**DIRECTIONS FOR THIS TASK:**
The expected output is the first line of the data below and every line after it, up to and including the line containing "(length shape) ([], []))", each reproduced exactly.
'''
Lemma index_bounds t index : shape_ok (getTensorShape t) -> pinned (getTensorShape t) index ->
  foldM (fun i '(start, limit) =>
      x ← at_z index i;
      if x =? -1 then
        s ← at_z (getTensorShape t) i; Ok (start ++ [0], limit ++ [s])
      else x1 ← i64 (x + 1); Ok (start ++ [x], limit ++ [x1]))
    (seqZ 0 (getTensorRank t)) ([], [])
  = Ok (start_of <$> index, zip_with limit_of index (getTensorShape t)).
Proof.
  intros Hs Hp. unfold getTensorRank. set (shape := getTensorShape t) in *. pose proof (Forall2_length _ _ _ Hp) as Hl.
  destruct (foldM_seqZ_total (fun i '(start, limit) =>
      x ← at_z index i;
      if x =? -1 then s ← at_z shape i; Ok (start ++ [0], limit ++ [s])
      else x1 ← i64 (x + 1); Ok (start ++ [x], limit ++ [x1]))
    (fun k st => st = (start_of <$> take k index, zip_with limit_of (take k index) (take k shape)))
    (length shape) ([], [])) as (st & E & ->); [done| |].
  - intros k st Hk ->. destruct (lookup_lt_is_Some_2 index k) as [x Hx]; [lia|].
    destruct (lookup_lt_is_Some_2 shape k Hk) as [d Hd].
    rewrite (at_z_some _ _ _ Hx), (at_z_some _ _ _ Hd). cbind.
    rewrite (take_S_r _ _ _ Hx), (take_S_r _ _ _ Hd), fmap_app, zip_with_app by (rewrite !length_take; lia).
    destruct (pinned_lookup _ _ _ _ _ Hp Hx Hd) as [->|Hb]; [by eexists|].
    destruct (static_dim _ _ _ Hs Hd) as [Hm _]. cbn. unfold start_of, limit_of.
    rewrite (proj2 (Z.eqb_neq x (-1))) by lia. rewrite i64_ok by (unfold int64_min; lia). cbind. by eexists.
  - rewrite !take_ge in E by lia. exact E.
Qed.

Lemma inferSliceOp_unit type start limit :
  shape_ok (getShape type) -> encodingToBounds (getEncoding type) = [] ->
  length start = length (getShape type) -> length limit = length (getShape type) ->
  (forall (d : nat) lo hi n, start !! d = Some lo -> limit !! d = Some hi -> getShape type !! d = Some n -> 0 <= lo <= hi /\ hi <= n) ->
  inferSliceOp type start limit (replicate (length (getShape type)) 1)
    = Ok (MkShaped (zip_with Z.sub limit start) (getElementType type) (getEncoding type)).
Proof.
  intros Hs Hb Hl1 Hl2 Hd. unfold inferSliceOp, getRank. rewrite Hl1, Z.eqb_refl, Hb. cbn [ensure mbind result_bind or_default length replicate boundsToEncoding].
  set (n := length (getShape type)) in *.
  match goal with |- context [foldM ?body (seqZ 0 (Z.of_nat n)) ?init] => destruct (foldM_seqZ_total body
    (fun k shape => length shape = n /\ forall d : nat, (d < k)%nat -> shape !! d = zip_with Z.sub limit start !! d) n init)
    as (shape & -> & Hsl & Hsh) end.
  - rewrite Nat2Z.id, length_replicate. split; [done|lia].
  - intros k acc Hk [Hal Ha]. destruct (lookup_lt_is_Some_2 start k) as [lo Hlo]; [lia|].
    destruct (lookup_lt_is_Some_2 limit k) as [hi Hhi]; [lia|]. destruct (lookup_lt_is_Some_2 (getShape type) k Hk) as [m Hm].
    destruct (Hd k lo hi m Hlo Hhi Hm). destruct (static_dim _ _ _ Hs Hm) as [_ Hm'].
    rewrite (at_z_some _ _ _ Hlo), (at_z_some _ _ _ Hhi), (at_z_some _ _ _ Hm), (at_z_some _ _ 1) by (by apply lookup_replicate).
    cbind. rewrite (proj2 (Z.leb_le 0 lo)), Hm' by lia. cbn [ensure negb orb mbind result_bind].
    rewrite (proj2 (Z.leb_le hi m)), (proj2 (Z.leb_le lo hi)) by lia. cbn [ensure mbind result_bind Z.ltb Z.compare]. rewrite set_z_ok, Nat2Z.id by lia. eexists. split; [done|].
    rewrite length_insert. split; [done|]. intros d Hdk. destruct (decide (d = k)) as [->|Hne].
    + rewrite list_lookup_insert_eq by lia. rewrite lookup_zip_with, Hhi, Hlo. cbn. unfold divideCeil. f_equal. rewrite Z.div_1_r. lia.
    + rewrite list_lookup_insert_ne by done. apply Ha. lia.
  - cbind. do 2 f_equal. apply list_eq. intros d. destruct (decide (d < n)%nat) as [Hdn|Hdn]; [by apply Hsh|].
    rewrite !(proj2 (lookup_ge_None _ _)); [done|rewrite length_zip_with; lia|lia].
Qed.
'''
**RESULT:**
Lemma index_bounds t index : shape_ok (getTensorShape t) -> pinned (getTensorShape t) index ->
  foldM (fun i '(start, limit) =>
      x ← at_z index i;
      if x =? -1 then
        s ← at_z (getTensorShape t) i; Ok (start ++ [0], limit ++ [s])
      else x1 ← i64 (x + 1); Ok (start ++ [x], limit ++ [x1]))
    (seqZ 0 (getTensorRank t)) ([], [])
  = Ok (start_of <$> index, zip_with limit_of index (getTensorShape t)).
Proof.
  intros Hs Hp. unfold getTensorRank. set (shape := getTensorShape t) in *. pose proof (Forall2_length _ _ _ Hp) as Hl.
  destruct (foldM_seqZ_total (fun i '(start, limit) =>
      x ← at_z index i;
      if x =? -1 then s ← at_z shape i; Ok (start ++ [0], limit ++ [s])
      else x1 ← i64 (x + 1); Ok (start ++ [x], limit ++ [x1]))
    (fun k st => st = (start_of <$> take k index, zip_with limit_of (take k index) (take k shape)))
    (length shape) ([], [])) as (st & E & ->); [done| |].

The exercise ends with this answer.